Goal of the exercise: Look through the material below and return every line that contains "Hrun".

Data:
Lemma chunk_text_chunks_normalized_witness :
  Forall (fun chunk =>
            0 < Py.len (Py.split chunk) <= 3
            /\ Py.join " " (Py.split chunk) = chunk)
    ["a b c"; "c d e"; "e"].
Proof.
  apply (chunk_text_chunks_normalized "a b  c d
 e" 3 1); [lia | lia | reflexivity].
Defined.

(** X2: with [0 <= overlap < chunk_size], two chunks that follow each
    other overlap as asked: the first [overlap] words of the later one
    are the words of the earlier one after its first
    [chunk_size - overlap]. *)
Theorem chunk_text_consecutive_overlap (text : string) (chunk_size overlap : Z)
    (chunks : list string) (k : nat) (chunk next : string) :
  0 <= overlap -> overlap < chunk_size ->
  Rag.chunk_text text chunk_size overlap = Ok chunks ->
  chunks !! k = Some chunk ->
  chunks !! S k = Some next ->
  take (Z.to_nat overlap) (Py.split next)
  = drop (Z.to_nat (chunk_size - overlap)) (Py.split chunk).
Proof.
  intros Hov Hstep Hrun Hk Hnext.
  assert (0 < chunk_size) as Hcs by lia.
  destruct (chunk_text_lookup _ _ _ _ _ _ Hcs Hstep Hrun Hk) as [-> Hi].
  destruct (chunk_text_lookup _ _ _ _ _ _ Hcs Hstep Hrun Hnext) as [-> Hj].
  rewrite !split_segment, !slice_take_drop by lia.
  set (step := chunk_size - overlap) in *.
  rewrite take_take, Nat.min_l by lia.
  replace (Z.to_nat chunk_size) with (Z.to_nat step + Z.to_nat overlap)%nat
    by (unfold step; lia).
  rewrite <- take_drop_commute, drop_drop. do 2 f_equal. lia.
Qed.

Lemma chunk_text_consecutive_overlap_witness :
  take (Z.to_nat 1) (Py.split "c d e") = drop (Z.to_nat (3 - 1)) (Py.split "a b c").
Proof.
  apply (chunk_text_consecutive_overlap "a b c d e" 3 1 ["a b c"; "c d e"; "e"] 0);
    [lia | lia | reflexivity..].
Defined.

(** X3: with [0 <= overlap], a text that is not blank and has at most
    [chunk_size - overlap] words gives one chunk: its words joined by
    single spaces. *)
Theorem chunk_text_single_chunk (text : string) (chunk_size overlap : Z) :
  0 <= overlap ->
  0 < Py.len (Py.split text) <= chunk_size - overlap ->
  Rag.chunk_text text chunk_size overlap = Ok [Py.join " " (Py.split text)].
Proof.
  intros Hov [Hpos Hfit]. rewrite chunk_text_all_kept by lia.
  assert (ceil_div (Py.len (Py.split text)) (chunk_size - overlap) = 1) as ->.
  { pose proof (ceil_div_spec (Py.len (Py.split text)) (chunk_size - overlap)
                  ltac:(lia)). nia. }
  pose proof (slice_take_drop (Py.split text) 0 chunk_size ltac:(lia) ltac:(lia))
    as Hslice.
  rewrite Z.add_0_l, drop_0, take_ge in Hslice by (unfold Py.len in *; lia).
  change (Z.to_nat 1) with 1%nat. cbn [seq fmap list_fmap]. unfold segment.
  rewrite Z.mul_0_l, Z.add_0_l, Hslice. reflexivity.
Qed.

Lemma chunk_text_single_chunk_witness :
  Rag.chunk_text "  RAG:	see
chapter one " 500 100 = Ok ["RAG: see chapter one"].
Proof.
  apply (chunk_text_single_chunk "  RAG:	see
chapter one " 500 100); [vm_compute; congruence | vm_compute; split; congruence].
Defined.

Lemma chunk_text_blank_positive_step (text : string) (chunk_size overlap : Z) :
  blank text -> overlap < chunk_size ->
  Rag.chunk_text text chunk_size overlap = Ok [].
Proof.
  intros Hblank Hstep. rewrite chunk_text_positive_step by assumption.
  unfold Py.split. rewrite split_go_blank by assumption.
  replace (ceil_div (Py.len []) (chunk_size - overlap)) with 0; [reflexivity|].
  symmetry. unfold ceil_div, Py.len. cbn [length]. apply Z.div_small. lia.
Qed.

(** X4: on a text of whitespace only, and on the empty text, [chunk_text]
    returns the empty list, unless [overlap = chunk_size]: then it raises
    the [ValueError] of the range, as on any text. *)
Theorem chunk_text_blank (text : string) (chunk_size overlap : Z) :
  blank text ->
  Rag.chunk_text text chunk_size overlap
  = if decide (overlap = chunk_size)
    then Raise (ValueError "range() arg 3 must not be zero")
    else Ok [].
Proof.
  intros Hblank. case_decide as Heq.
  - subst. unfold Rag.chunk_text. rewrite Z.sub_diag, range_zero. reflexivity.
  - destruct (Z.lt_trichotomy overlap chunk_size) as [Hlt|[?|Hgt]]; [|contradiction|].
    + apply chunk_text_blank_positive_step; assumption.
    + unfold Rag.chunk_text. rewrite range_negative by (unfold Py.len; lia).
      reflexivity.
Qed.

Lemma chunk_text_blank_witness :
  Rag.chunk_text "  
	" 500 100 = Ok [].
Proof.
  apply (chunk_text_blank "  
	" 500 100). cbn. auto.
Defined.

End ChunkTextMore.

(** ** More on the indexing of a document *)

Section IndexMore.

(** [ensure_collection_exists] leaves the other collections alone. *)
Lemma ensure_collection_exists_frame (w w1 : World) (r : result unit) :
  Rag.ensure_collection_exists w = (r, w1) ->
  r = Ok tt
  /\ book_points w1 = book_points w
  /\ is_Some (qdrant w1 !! Rag.collection_name)
  /\ calls w1 = calls w
  /\ forall other, other <> Rag.collection_name -> qdrant w1 !! other = qdrant w !! other.
Proof.
  unfold Rag.ensure_collection_exists, try_except, book_points.
  rewrite bind_run. unfold Qdrant.get_collection.
  destruct (qdrant w !! Rag.collection_name) as [c|] eqn:Hc; cbn.
  - intros [= <- <-]. rewrite Hc. eauto 10.
  - intros [= <- <-]. cbn. rewrite lookup_insert_eq.
    repeat split; eauto. intros other Hother. apply lookup_insert_ne. congruence.
Qed.





(** X7: a call of [index_document] that returns [n] has changed the
    points of the ids ["{doc_id}_chunk_0"] to ["{doc_id}_chunk_{n-1}"]
    only: every other point is as before, so the chunks that an earlier,
    longer version of the document left under higher indices stay in the
    collection. *)
Theorem index_document_keeps_other_points (env : Env)
    (doc_id title content url : string) (chapter : option string)
    (w w' : World) (n : Z) (id : string) :
  Rag.index_document env doc_id title content url chapter w = (Ok n, w') ->
  (forall k : Z, 0 <= k < n -> id <> Rag.chunk_id doc_id k) ->
  book_points w' !! id = book_points w !! id.
Proof.
  intros Hrun Hid.
  apply index_document_run in Hrun as (chunks & points & _ & -> & Hpoints & ->).
  apply upserted_lookup_other. rewrite (points_from_ids _ _ _ _ Hpoints).
  intros Hin. apply list_elem_of_fmap in Hin as (k & -> & Hk).
  apply elem_of_seq in Hk. rewrite Z.add_0_l in Hid.
  apply (Hid (Z.of_nat k)); [unfold Py.len; lia | reflexivity].
Qed.

Lemma index_document_blank_run (env : Env) (doc_id title content url : string)
    (chapter : option string) (w : World) :
  blank content ->
  exists w' : World,
    Rag.index_document env doc_id title content url chapter w = (Ok 0, w')
    /\ book_points w' = book_points w
    /\ calls w' = calls w.
Proof.
  intros Hblank. unfold Rag.index_document.
  destruct (ensure_collection_exists_run w) as (w1 & Hens & Hcoll & Hcalls).
  rewrite (bind_Ok_run _ _ _ _ _ Hens).
  rewrite (chunk_text_blank_positive_step content _ _ Hblank)
    by (unfold Rag.default_chunk_size, Rag.default_overlap; lia).
  rewrite bind_run. cbn [lift]. rewrite bind_run. cbn [Rag.index_points mret M_ret].
  unfold Qdrant.upsert, Qdrant.get_collection. rewrite !bind_run, Hcoll.
  eexists. split; [reflexivity|]. split; [|exact Hcalls].
  unfold book_points at 1. cbn. rewrite lookup_insert_eq. reflexivity.
Qed.

Lemma index_document_keeps_other_points_witness :
  book_points
    (Rag.index_document Example.env "intro" "Intro" "now much shorter" "/intro" None
       Example.indexed_once).2 !! "intro_chunk_1"
  = book_points Example.indexed_once !! "intro_chunk_1".
Proof.
  apply (index_document_keeps_other_points Example.env "intro" "Intro"
           "now much shorter" "/intro" None Example.indexed_once _ 1).
  - vm_compute. reflexivity.
  - intros k Hk. assert (k = 0) as -> by lia. discriminate.
Defined.

(** X8: on a content of whitespace only, [index_document] returns 0
    without asking the embedding provider: no call is made and the points
    of the collection are as before. *)
Theorem index_document_blank (env : Env) (doc_id title content url : string)
    (chapter : option string) (w : World) :
  blank content ->
  (Rag.index_document env doc_id title content url chapter w).1 = Ok 0
  /\ book_points (Rag.index_document env doc_id title content url chapter w).2
     = book_points w
  /\ calls (Rag.index_document env doc_id title content url chapter w).2 = calls w.
Proof.
  intros Hblank.
  destruct (index_document_blank_run env doc_id title content url chapter w Hblank)
    as (w' & -> & Hpoints & Hcalls).
  auto.
Qed.

Lemma index_document_blank_witness :
  (Rag.index_document Example.flaky_env "empty" "Empty" "
  " "/empty" None
     Example.indexed_once).1 = Ok 0
  /\ book_points
       (Rag.index_document Example.flaky_env "empty" "Empty" "
  " "/empty" None
          Example.indexed_once).2
     = book_points Example.indexed_once
  /\ calls
       (Rag.index_document Example.flaky_env "empty" "Empty" "
  " "/empty" None
          Example.indexed_once).2
     = calls Example.indexed_once.
Proof.
  apply (index_document_blank Example.flaky_env "empty" "Empty" "
  " "/empty" None
           Example.indexed_once).
  cbn. auto.
Defined.

(** X9: [search_similar] writes no point, whether it returns or raises:
    the points of the collection of the book are those of before the
    call, and so are the other collections. *)
Theorem search_similar_writes_nothing (env : Env) (query : string) (limit : Z)
    (score_threshold : float) (chapter_filter : option string) (w : World) :
  book_points (Rag.search_similar env query limit score_threshold chapter_filter w).2
  = book_points w
  /\ forall other, other <> Rag.collection_name ->
       qdrant (Rag.search_similar env query limit score_threshold chapter_filter w).2
         !! other
       = qdrant w !! other.
Proof.
  unfold Rag.search_similar.
  destruct (Rag.ensure_collection_exists w) as [r w1] eqn:Hens.
  destruct (ensure_collection_exists_frame w w1 r Hens) as (-> & Hb & _ & _ & Hother).
  rewrite (bind_Ok_run _ _ _ _ _ Hens).
  unfold Rag.create_embedding. rewrite !bind_run. cbn [tick lift].
  destruct (embeddings_create env (calls w1) Rag.embedding_model query) as [v|e];
    [|cbn; split; [exact Hb | exact Hother]].
  rewrite bind_run. unfold Qdrant.search, Qdrant.get_collection.
  rewrite !bind_run. cbn [qdrant].
  destruct (qdrant w1 !! Rag.collection_name) as [c|] eqn:Hc;
    [|cbn; split; [exact Hb | exact Hother]].
  rewrite bind_run. cbn [tick lift].
  destruct (qdrant_search env _ c v limit score_threshold _);
    cbn; (split; [|exact Hother]); unfold book_points in *; cbn;
    rewrite <- Hb; reflexivity.
Qed.

End IndexMore.

(** ** More on the agent and the chat routes *)

Section ChatMore.

(** X10: [_stream_response] yields the contents of the deltas that are
    neither [None] nor empty, in their order, and ends as the stream of
    the provider ends: an exception of the provider is passed on after
    the tokens before it. *)
Theorem stream_response_tokens (response : Py.gen (option string)) :
  gen_values (Agent._stream_response response) = omap delta_token (gen_values response)
  /\ gen_failure (Agent._stream_response response) = gen_failure response
  /\ Forall (fun token => token <> "") (gen_values (Agent._stream_response response)).
Proof.
  induction response as [|delta rest (IHv & IHf & IHn)|e].
  - cbn. repeat split. constructor.
  - destruct delta as [content|]; cbn;
      [|split; [exact IHv | split; [exact IHf | exact IHn]]].
    destruct (decide (content = "")); cbn;
      [split; [exact IHv | split; [exact IHf | exact IHn]]|].
    split; [f_equal; exact IHv | split; [exact IHf | constructor; assumption]].
  - cbn. repeat split. constructor.
Qed.

Lemma stream_response_run (response : Py.gen (option string)) :
  gen_values (Agent._stream_response response) = omap delta_token (gen_values response)
  /\ gen_failure (Agent._stream_response response) = gen_failure response.
Proof.
  induction response as [|delta rest (IHv & IHf)|e].
  - cbn. split; reflexivity.
  - destruct delta as [content|]; cbn; [|split; [exact IHv | exact IHf]].
    destruct (decide (content = "")); cbn; [split; [exact IHv | exact IHf]|].
    split; [f_equal; exact IHv | exact IHf].
  - cbn. split; reflexivity.
Qed.

Lemma stream_tokens_run (stream : Py.gen string) :
  Chat.stream_tokens stream = (Chat.StreamToken <$> gen_values stream, gen_failure stream).
Proof.
  induction stream as [|token rest IH|e]; cbn; [reflexivity| |reflexivity].
  rewrite IH. reflexivity.
Qed.


(** X12: when the search has found chunks and the chat provider has
    opened its stream, the events of [generate] are a token event for
    each delta with a content, in the order of the stream, followed by
    the sources of exactly the chunks found and the done event, or, when
    the stream breaks, by the error event of its exception. *)
Theorem generate_events (agent : AgentService) (env : Env)
    (request : Chat.ChatRequest) (w w1 : World)
    (context_chunks : list ContextChunk) (response : Py.gen (option string)) :
  Rag.search_similar env (Chat.question request) (Chat.top_k request)
    Rag.default_score_threshold (Chat.chapter_filter request) w
  = (Ok context_chunks, w1) ->
  context_chunks <> [] ->
  chat_completions_stream env (calls w1) agent (system_prompt agent)
    (Agent.create_rag_prompt env (Chat.question request) context_chunks)
  = Ok response ->
  (Chat.generate agent env request w).1
  = (Chat.StreamToken <$> omap delta_token (gen_values response))
    ++ match gen_failure response with
       | Some e => [Chat.StreamError (exn_str e)]
       | None =>
           [Chat.StreamSources (Chat.source_of_chunk <$> context_chunks);
            Chat.StreamDone]
       end.
Proof.
  intros Hsearch Hne Hstream. unfold Chat.generate. rewrite Hsearch.
  destruct context_chunks as [|chunk rest]; [contradiction|].
  unfold Agent.generate_response_stream. rewrite !bind_run. cbn [tick lift].
  rewrite Hstream. rewrite bind_run. cbn [lift mret M_ret].
  rewrite stream_tokens_run.
  destruct (stream_response_run response) as [-> ->].
  destruct (gen_failure response); reflexivity.
Qed.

Answer box:
  intros Hov Hstep Hrun Hk Hnext.
  destruct (chunk_text_lookup _ _ _ _ _ _ Hcs Hstep Hrun Hk) as [-> Hi].
  destruct (chunk_text_lookup _ _ _ _ _ _ Hcs Hstep Hrun Hnext) as [-> Hj].
  intros Hrun Hid.
  apply index_document_run in Hrun as (chunks & points & _ & -> & Hpoints & ->).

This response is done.